The two players to the left of the dealer put out blind bets. The player directly to the dealer's left puts out the small blind while the player two to the dealer's left puts out the big blind. Every player is dealt two cards, face down. These are called hole or pocket cards. The action, or the first move, falls on the player to the left of the big blind. She can either call the bet, raise it, or fold. Betting continues around the table, clockwise. After the betting is completed, three cards are dealt face up in the center of the table, which is referred to as the board. The first three cards in Texas Hold'em are called the flop. These cards are “community cards” meaning everyone can (and will) use them in combination with their own hole cards to make the best hand. From the flop on, betting begins with the player to the dealer’s left, who can check or bet. A fourth card is dealt face up onto the board. This is called fourth street or the turn card. Another round of betting. The final card is dealt face up. This card is also called fifth street or the river. A final round of betting occurs. The remaining players show their cards and the person who can make the best five card hand by combining their pocket cards with the cards on the board wins. Note: In some rare cases in Texas Hold'em, the five cards making up the board will actually be the best hand, in which case everyone left in the hand divides up the pot.
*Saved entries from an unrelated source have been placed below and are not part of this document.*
Definition value (a : t) : string :=
  match a with
  | PANEL => "panel"
  | CAMERA => "camera"
  | UNKNOWN => "unknown"
  end.

Definition eqb (a b : t) : bool := String.eqb (value a) (value b).
End DeviceType.

(* ================================================================== *)
(** * models.py                                                        *)
(* ================================================================== *)

Record TokenInfo : Type := {
  ti_access_token : json;
  ti_refresh_token : json;
  ti_expires_in : json;
  ti_token_type : json;
  ti_scope : json
}.

(** A dataclass stores whatever the decoder found, so every field that is
    read from the response is a [json]. *)
Record Device : Type := {
  id : json;
  name : json;
  serial_number : json;
  mac_address : json;
  device_type : DeviceType.t;
  connected_panel_type : json;
  timezone : json;
  online : json;
  online_timestamp : json;
  arming_state : ArmingState.t;
  last_armed_at : json;
  last_disarmed_at : json;
  any_trouble : json;
  ac_failure : json;
  low_battery : json;
  server_comm_fail : json;
  cs_comm_fail : json;
  low_battery_zones : json;
  tamper_zones : json;
  alarm_zones : json;
  trouble_zones : json;
  fire_trouble : json;
  arming_protest : json;
  features : json;
  raw : json
}.

Definition is_panel (d : Device) : bool :=
  DeviceType.eqb (device_type d) DeviceType.PANEL.

Definition is_camera (d : Device) : bool :=
  DeviceType.eqb (device_type d) DeviceType.CAMERA.

Definition is_armed (d : Device) : bool :=
  existsb (ArmingState.eqb (arming_state d))
    [ArmingState.ARMED_STAY; ArmingState.ARMED_AWAY; ArmingState.ARMED_NIGHT].

(** The [if/elif/else] on [isPanel] and [isCamera]. *)
Definition determine_device_type (attrs : list (string * json)) : DeviceType.t :=
  if truthy (get "isPanel" attrs) then DeviceType.PANEL
  else if truthy (get "isCamera" attrs) then DeviceType.CAMERA
  else DeviceType.UNKNOWN.

(** The [try: ... except ValueError:] around the arming level. *)
Definition parse_arming_state (attrs : list (string * json)) : result ArmingState.t :=
  let raw_arming := get "armingLevel" attrs in
  match (if truthy raw_arming then ArmingState.of_value raw_arming
         else Ok ArmingState.UNKNOWN) with
  | Ok a => Ok a
  | Raise ValueError => Ok ArmingState.UNKNOWN
  | Raise e => Raise e
  end.

Module Device_.
(** [Device.from_api].  [data.get] needs [data] to be a dict and
    [attrs.get] needs [attrs] to be one; the first call on a value that is
    not a dict raises AttributeError. *)
Definition from_api (data : json) : result Device :=
  let* attrs := py_get data "attributes" (JObj []) in
  match data, attrs with
  | JObj data_, JObj attrs_ =>
      let device_type := determine_device_type attrs_ in
      let* arming_state := parse_arming_state attrs_ in
      Ok {| id := get_or "id" (JStr "") data_;
            name := get_or "friendlyName" (JStr "Unknown Device") attrs_;
            serial_number := get_or "sn" (JStr "") attrs_;
            mac_address := get "mac" attrs_;
            device_type := device_type;
            connected_panel_type := get "connectedPanel" attrs_;
            timezone := get_or "timezone" (JStr "UTC") attrs_;
            online := get_or "onlineStatus" (JBool false) attrs_;
            online_timestamp := get "onlineStatusTimestamp" attrs_;
            arming_state := arming_state;
            last_armed_at := get "lastArmedAt" attrs_;
            last_disarmed_at := get "lastDisarmedAt" attrs_;
            any_trouble := get_or "anyTrouble" (JBool false) attrs_;
            ac_failure := get_or "acFailure" (JBool false) attrs_;
            low_battery := get_or "lowBattery" (JBool false) attrs_;
            server_comm_fail := get_or "serverCommFail" (JBool false) attrs_;
            cs_comm_fail := get_or "csCommFail" (JBool false) attrs_;
            low_battery_zones := get_or "lowBatteryZones" (JBool false) attrs_;
            tamper_zones := get_or "tamperZones" (JBool false) attrs_;
            alarm_zones := get_or "alarmZones" (JBool false) attrs_;
            trouble_zones := get_or "troubleZones" (JBool false) attrs_;
            fire_trouble := get_or "fireTrouble" (JBool false) attrs_;
            arming_protest := get_or "armingProtest" (JBool false) attrs_;
            features := get_or "featuresSelected" (JObj []) attrs_;
            raw := data |}
  | _, _ => Raise AttributeError
  end.
End Device_.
Texas Hold'em Table Layout

Casino party poker table

As you will notice, the layout of the Texas hold'em poker table does not have any markings like other casino game tables. Most casino party poker tables hold 8 players plus the dealer.

How to Play Poker at a Casino Party

Before playing poker at a casino party or charity poker tournament, the first thing a poker player should learn is which cards are worth playing. Many beginners stay in with cards that have little or no chance of becoming a playable hand.

Remember that no two cards alone are unbeatable, and once the flop comes out, cards that looked promising may no longer be worth playing. But to give yourself the best chance of winning, be patient and play only the best hands. Listed here are the strongest starting hands in Texas Hold'em. Other hands are playable depending on the table, but beginners may want to only play premium hands until they understand the game more fully. Playing these hands will not guarantee that you will win the hand but it's a good place to begin.

High Pairs - Aces, Kings, Queens and Jacks. Pairs of 10's, 9's, and 8's are decent starting hands.

Aces with a suited High Card - When you get dealt an Ace with a Kings, Queens, Jack, and even a 10 of the same suit, play them. You will have a decent high card. If the flush comes, you'll have the best possible flush because of your ace. High straights and a straight flush are also possible with these cards.

Suited Faces Cards and 10's - Suited face cards for the most part are playable hands. They hold a lot of potential including high pair with a strong kicker, straights, and flushes.

Aces with an unsuited High Card - Aces with an unsuited high card can give you top pair with a high kicker or a high straight. Because there may be other players that also have an ace, the strength of your second card is important. If two players tie, the second card decides the winner.

King with Face Card - A King paired with a Queen or a Jack isn't a strong hand but it is a playable hand. Two face cards rank high enough so that waiting to see the flop is a good idea.

Winning Poker Hands:

Royal Flush - This is a combination of the following cards of the same suit: Ace, King, Queen, Jack and Ten.

Straight Flush - This is a combination of five cards of the same suit in sequence.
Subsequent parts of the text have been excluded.